Here is my dilemma - Rent is due pay rent in May for June, and in June for July.  Tenant wants to return home in June so wont pay for July and is insisting the security deposit be used as the June rent which is payable in May...I received a letter saying following legal advice under the 2004 Tenancy Act they are entitled to a P4 lease therefore the T & C's in the fixed term dont apply and to use the security dep as the June rent!!!  

It is my understanding that the ACT does not overide any conditions in the fixed term contract.  I even phoned Citizens advice who confirmed my interpretation was indeed correct so I'd like to know the idiot solicitor who is advising them.   I was even nice to offer to try and get a new tenant for the month of July and If I did I would release their obligation to pay the rent for July....

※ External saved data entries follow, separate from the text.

(** * Transcoding a large experiment: discovery, metadata, job generation

    A shallow embedding of [docs/_build/jupyter_execute/transcoding-large-experiments.py]:
    the video discovery filter (cells In[58], In[59]), the metadata table and
    its duration aggregate (In[60] to In[66]), the generation of
    [transcode.sh] (In[74]) and the verification table (In[76]).

    Conventions of the embedding:
    - a [pathlib.Path] is its anchor flag and its tuple of names; the root
      [//], which no path of the notebook has, is not represented;
    - the file system is the list of the paths that exist, in traversal order;
    - [cv2.VideoCapture(..).get] and [stat().st_size] are external, and taken
      as variables of a section;
    - a [float] is a binary64 number (primitive floats);
    - a line of [transcode.sh] is read by the shell: the shell's splitting of
      a line into words is modelled for blanks, single quotes and [&&]. *)

From Stdlib Require Import ZArith List Bool String Ascii Floats Lia.
Import ListNotations.

Local Open Scope string_scope.
Local Open Scope list_scope.

(** ** Python strings *)

Module Str.

(** [s.startswith(pre)] *)
Definition startswith (s pre : string) : bool := String.prefix pre s.

(** [s.split(sep)] for a one-character separator: never the empty list. *)
Fixpoint split (sep : ascii) (s : string) : list string :=
  match s with
  | EmptyString => [EmptyString]
  | String c s' =>
      if Ascii.eqb c sep then EmptyString :: split sep s'
      else match split sep s' with
           | h :: t => String c h :: t
           | [] => [String c EmptyString]
           end
  end.

(** [fnmatch.fnmatchcase(name, pat)] for patterns made of literal
    characters, [*] and [?] (the patterns of the notebook have no
    bracket expression). *)
Fixpoint fnmatch (pat : string) : string -> bool :=
  match pat with
  | EmptyString =>
      fun name => match name with EmptyString => true | _ => false end
  | String p pat' =>
      if Ascii.eqb p "*" then
        fix star (name : string) : bool :=
          fnmatch pat' name
          || match name with
             | EmptyString => false
             | String _ name' => star name'
             end
      else if Ascii.eqb p "?" then
        fun name =>
          match name with
          | EmptyString => false
          | String _ name' => fnmatch pat' name'
          end
      else
        fun name =>
          match name with
          | EmptyString => false
          | String c name' => Ascii.eqb p c && fnmatch pat' name'
          end
  end.

(** Patterns without wildcard. *)
Definition plain (c : ascii) : bool := negb (Ascii.eqb c "*" || Ascii.eqb c "?").

Fixpoint literal (pat : string) : bool :=
  match pat with
  | EmptyString => true
  | String c pat' => plain c && literal pat'
  end.

(** ASCII lower-casing, used only to phrase a case-insensitive comparison. *)
Definition lower_ascii (c : ascii) : ascii :=
  let n := nat_of_ascii c in
  if (65 <=? n)%nat && (n <=? 90)%nat then ascii_of_nat (n + 32) else c.

Fixpoint lower (s : string) : string :=
  match s with
  | EmptyString => EmptyString
  | String c s' => String (lower_ascii c) (lower s')
  end.

(** [s.endswith(suf)] *)
Fixpoint endswith (s suf : string) : bool :=
  String.eqb s suf
  || match s with
     | EmptyString => false
     | String _ s' => endswith s' suf
     end.

End Str.

(** ** Python numbers *)

Module Py.

(** An [int] converted to [float]: the nearest binary64 number, ties to even. *)
Definition float_of_int (z : Z) : float :=
  SF2Prim (binary_normalize prec emax z 0 false).

(** [round(x, 1)]: the float nearest to the decimal with one digit after the
    point that is nearest to the exact value of [x], ties to the even digit.
    NaN, the infinities and the zeros are their own rounding, and so are the
    floats whose tenfold reaches [2^53]: their neighbours are more than a
    tenth apart. *)
Definition round1 (x : float) : float :=
  match Prim2SF x with
  | S754_finite s m e =>
      if (0 <=? e)%Z then x
      else
        let den := Z.shiftl 1 (- e) in
        let num := (10 * Zpos m)%Z in
        let q := (num / den)%Z in
        let r := (num mod den)%Z in
        let n := if (2 * r <? den)%Z then q
                 else if (den <? 2 * r)%Z then (q + 1)%Z
                 else if Z.even q then q else (q + 1)%Z in
        if (n <? 2 ^ 53)%Z then
          let y := (float_of_int n / 10)%float in
          if s then (- y)%float else y
        else x
  | _ => x
  end.

End Py.

(** ** pathlib *)

Module Pathlib.

(** A pure POSIX path: [root] says whether the path is anchored at [/],
    [names] are the components after the anchor. *)
Record Path : Type := mkPath { root : bool; names : list string }.

(** The one kind of string the record has no path for: [pathlib] reads a
    string that starts with exactly two slashes as a path with the root [//],
    which POSIX leaves to the implementation.  No string the notebook turns
    into a path starts that way. *)
Definition anchored_twice (s : string) : bool :=
  Str.startswith s "//" && negb (Str.startswith s "///").

(** [Path(s)], for a string that is not [anchored_twice]: one slash, or three
    and more, anchor the path at [/]; empty components and [.] components are
    dropped. *)
Definition parse (s : string) : Path :=
  mkPath (Str.startswith s "/")
         (filter (fun n => negb (String.eqb n "" || String.eqb n "."))
                 (Str.split "/" s)).

(** [p.parts] *)
Definition parts (p : Path) : list string :=
  if root p then "/" :: names p else names p.

(** [a / b] *)
Definition joinpath (a b : Path) : Path :=
  if root b then b else mkPath (root a) (names a ++ names b).

(** [a / s] for a string [s] *)
Definition joinstr (a : Path) (s : string) : Path := joinpath a (parse s).

Fixpoint strip_prefix (pre l : list string) : option (list string) :=
  match pre, l with
  | [], _ => Some l
  | _ :: _, [] => None
  | x :: pre', y :: l' =>
      if String.eqb x y then strip_prefix pre' l' else None
  end.
(** Every way [GET /exchange] can end, by the status it answers. *)
Lemma exchange_inv (env : Env) (d : Database) (req : ExchangeRequest) :
  (exists code token access vr vehicleId others t,
      truthy (query_code req) = Some code /\
      exchangeCode env code = inr access /\
      truthy (accessToken access) = Some token /\
      getVehicles env token = inr vr /\
      vehicles vr = Some (vehicleId :: others) /\
      d !! "vehicles" = Some t /\
      exchange env d req = exchange_done env d code token access vehicleId t)
  \/ (status (response (exchange env d req)) <> 200 /\
      field "vehicleId" (body (response (exchange env d req))) = None /\
      final (exchange env d req) = d).
Proof.
  destruct (truthy (query_code req)) as [code|] eqn:Hcode; cycle 1.
  { right. unfold_handlers. by rewrite Hcode. }
  destruct (exchangeCode env code) as [e|access] eqn:Hacc.
  { right. unfold_handlers. by rewrite Hcode, Hacc. }
  destruct (truthy (accessToken access)) as [token|] eqn:Htok; cycle 1.
  { right. unfold_handlers. rewrite Hcode, Hacc. cbn. by rewrite Htok. }
  destruct (getVehicles env token) as [e|vr] eqn:Hveh.
  { right. unfold_handlers. rewrite Hcode, Hacc. cbn. by rewrite Htok, Hveh. }
  destruct (vehicles vr) as [[|vehicleId others]|] eqn:Hlist.
  - right. unfold_handlers. rewrite Hcode, Hacc. cbn. rewrite Htok, Hveh. cbn.
    by rewrite Hlist.
  - destruct (d !! "vehicles") as [t|] eqn:Hrel.
    + left. exists code, token, access, vr, vehicleId, others, t.
      split_and!; try done. by eapply exchange_success.
    + right. unfold_handlers. rewrite Hcode, Hacc. cbn. rewrite Htok, Hveh.
      cbn. rewrite Hlist. cbn. by rewrite Hrel.
  - right. unfold_handlers. rewrite Hcode, Hacc. cbn. rewrite Htok, Hveh. cbn.
    by rewrite Hlist.
Qed.
(** The velocity, position and bounce count after one iteration of the loop
    of [calculatePrediction], as [predictionLoop] computes them. *)
Definition iteration (p : BallTrailPrediction.t) (tb : Table)
    (velocity currentPos : Vector) (bounces : nat) : Vector * Vector * nat :=
  let velocity := Vec.mult velocity (BallTrailPrediction.frictionCoefficient p) in
  let nextPos :=
    Vec.add currentPos (Vec.mult velocity (BallTrailPrediction.predictionStepSize p)) in
  let collision := BallTrailPrediction.checkCushionCollision p currentPos nextPos tb in
  if BallTrailPrediction.hit collision
  then (Vec.mult (BallTrailPrediction.reflectVelocity velocity
                    (BallTrailPrediction.normal collision))
                 (BallTrailPrediction.cushionRestitution p),
        BallTrailPrediction.hitPoint collision, S bounces)
  else (velocity, nextPos, bounces).

(** How a sample relates to the one pushed before it: same bounce count and
    the speed scaled by the friction factor, or one more bounce and the speed
    scaled by friction and restitution. *)
Definition follows (p : BallTrailPrediction.t) (s1 s2 : BallTrailPrediction.Sample) : Prop :=
  (BallTrailPrediction.bounce s2 = BallTrailPrediction.bounce s1
   /\ BallTrailPrediction.speed s2
      = Rabs (BallTrailPrediction.frictionCoefficient p) * BallTrailPrediction.speed s1)
  \/ (BallTrailPrediction.bounce s2 = S (BallTrailPrediction.bounce s1)
      /\ BallTrailPrediction.speed s2
         = Rabs (BallTrailPrediction.frictionCoefficient p)
           * Rabs (BallTrailPrediction.cushionRestitution p)
           * BallTrailPrediction.speed s1).

(** [a] and [b] are consecutive entries of [l], [a] first. *)
Definition consecutive {A : Type} (l : list A) (a b : A) : Prop :=
  exists i, nth_error l i = Some a /\ nth_error l (S i) = Some b.

(** [a] is the last entry of [l]. *)
Definition lastEntry {A : Type} (l : list A) (a : A) : Prop :=
  nth_error l (length l - 1) = Some a.

(** The bounds of a prediction [r] computed with the configuration of [p]. *)
Definition trailBounded (p r : BallTrailPrediction.t) : Prop :=
  (length (BallTrailPrediction.predictionTrail r)
   <= BallTrailPrediction.maxPredictionSteps p)%nat
  /\ (forall s, lastEntry (BallTrailPrediction.predictionTrail r) s ->
                (BallTrailPrediction.bounce s <= BallTrailPrediction.maxBounces p)%nat)
  /\ (forall s1 s2, consecutive (BallTrailPrediction.predictionTrail r) s1 s2 ->
                    (BallTrailPrediction.bounce s1 <= BallTrailPrediction.bounce s2)%nat).

(** Speeds along a trail: never larger than the one before; scaled by the
    friction factor alone when the two samples have the same bounce count. *)
Definition speedDecays (p : BallTrailPrediction.t)
    (trail : list BallTrailPrediction.Sample) : Prop :=
  forall s1 s2, consecutive trail s1 s2 ->
    0 <= BallTrailPrediction.speed s2 <= BallTrailPrediction.speed s1
    /\ (BallTrailPrediction.bounce s2 = BallTrailPrediction.bounce s1 ->
        BallTrailPrediction.speed s2
        = BallTrailPrediction.frictionCoefficient p * BallTrailPrediction.speed s1)
    /\ (BallTrailPrediction.bounce s2 <> BallTrailPrediction.bounce s1 ->
        BallTrailPrediction.speed s2
        = BallTrailPrediction.frictionCoefficient p
          * BallTrailPrediction.cushionRestitution p * BallTrailPrediction.speed s1).

(** ** Vocabulary for statements about obstacles *)

(** The phase the age thresholds assign to an obstacle of age [n] that is
    still in the container. *)
Definition phaseAt (d : DynamicObstacles.t) (n : nat) : DynamicObstacles.Phase :=
  if (n <=? DynamicObstacles.warningTime d)%nat then DynamicObstacles.warning
  else if (n <=? DynamicObstacles.warningTime d + DynamicObstacles.activeTime d)%nat
       then DynamicObstacles.active
       else DynamicObstacles.fading.

(** What is seen, [n] calls of [update] after its spawn, of an obstacle
    spawned at [pos]. *)
Definition lifeTrace (d : DynamicObstacles.t) (pos : Vector) (n : nat)
  : DynamicObstacles.Observed :=
  DynamicObstacles.observe
    (DynamicObstacles.afterTicks d n (Some (DynamicObstacles.newObstacle d pos))).

(** What a pass of [updateObstacles] leaves of one obstacle. *)
Definition survivors (d : DynamicObstacles.t) (o : DynamicObstacles.Obstacle)
  : list DynamicObstacles.Obstacle :=
  match DynamicObstacles.tickObstacle d (Some o) with
  | Some o' => [o']
  | None => []
  end.

(** The balls of the manager in the order [handleBallInteractions] collects
    them (those without a body included; the pass skips them). *)
Definition ballsOf (bm : BallManager) : list Ball :=
  getCueBall bm :: getRedBalls bm ++ getColoredBalls bm.

(** Distance from the centre of an obstacle to where a ball is. *)
Definition distanceTo (o : DynamicObstacles.Obstacle) (ball : Ball) : R :=
  P5.dist (DynamicObstacles.o_x o) (DynamicObstacles.o_y o)
          (vx (getPosition ball)) (vy (getPosition ball)).

(** An obstacle in its active phase at the centre of the game table, and a
    ball manager whose only ball with a body is a resting cue ball at (x, y):
    concrete inputs for the interaction pass. *)
Definition activeObstacleAtCentre : DynamicObstacles.Obstacle :=
  DynamicObstacles.mkObstacle 600 300 200 480 DynamicObstacles.active 16 0.08 true true.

Can some please advise as they will be leaving the country and I will be down 1 months rent and no money to repair any breakages/damages should I need to???


----------



## Steve D (27 May 2009)

*Re: Urgent advice - tenant breaking fixed lease early - refusing rent under 04 act???*

As the tenant is leaving the country, he won't care about what terms or conditions of the lease he has breached because you are unlikely to seek legal compensation outside Ireland and you have very little time to do anything about it in Ireland before he leaves.


----------



## computerman (27 May 2009)

*Re: Urgent advice - tenant breaking fixed lease early - refusing rent under 04 act???*

You will have to take the hit. Be a little diplomatic with the tenant, at least you will be able to show the property to prospective tenants while he is in situe.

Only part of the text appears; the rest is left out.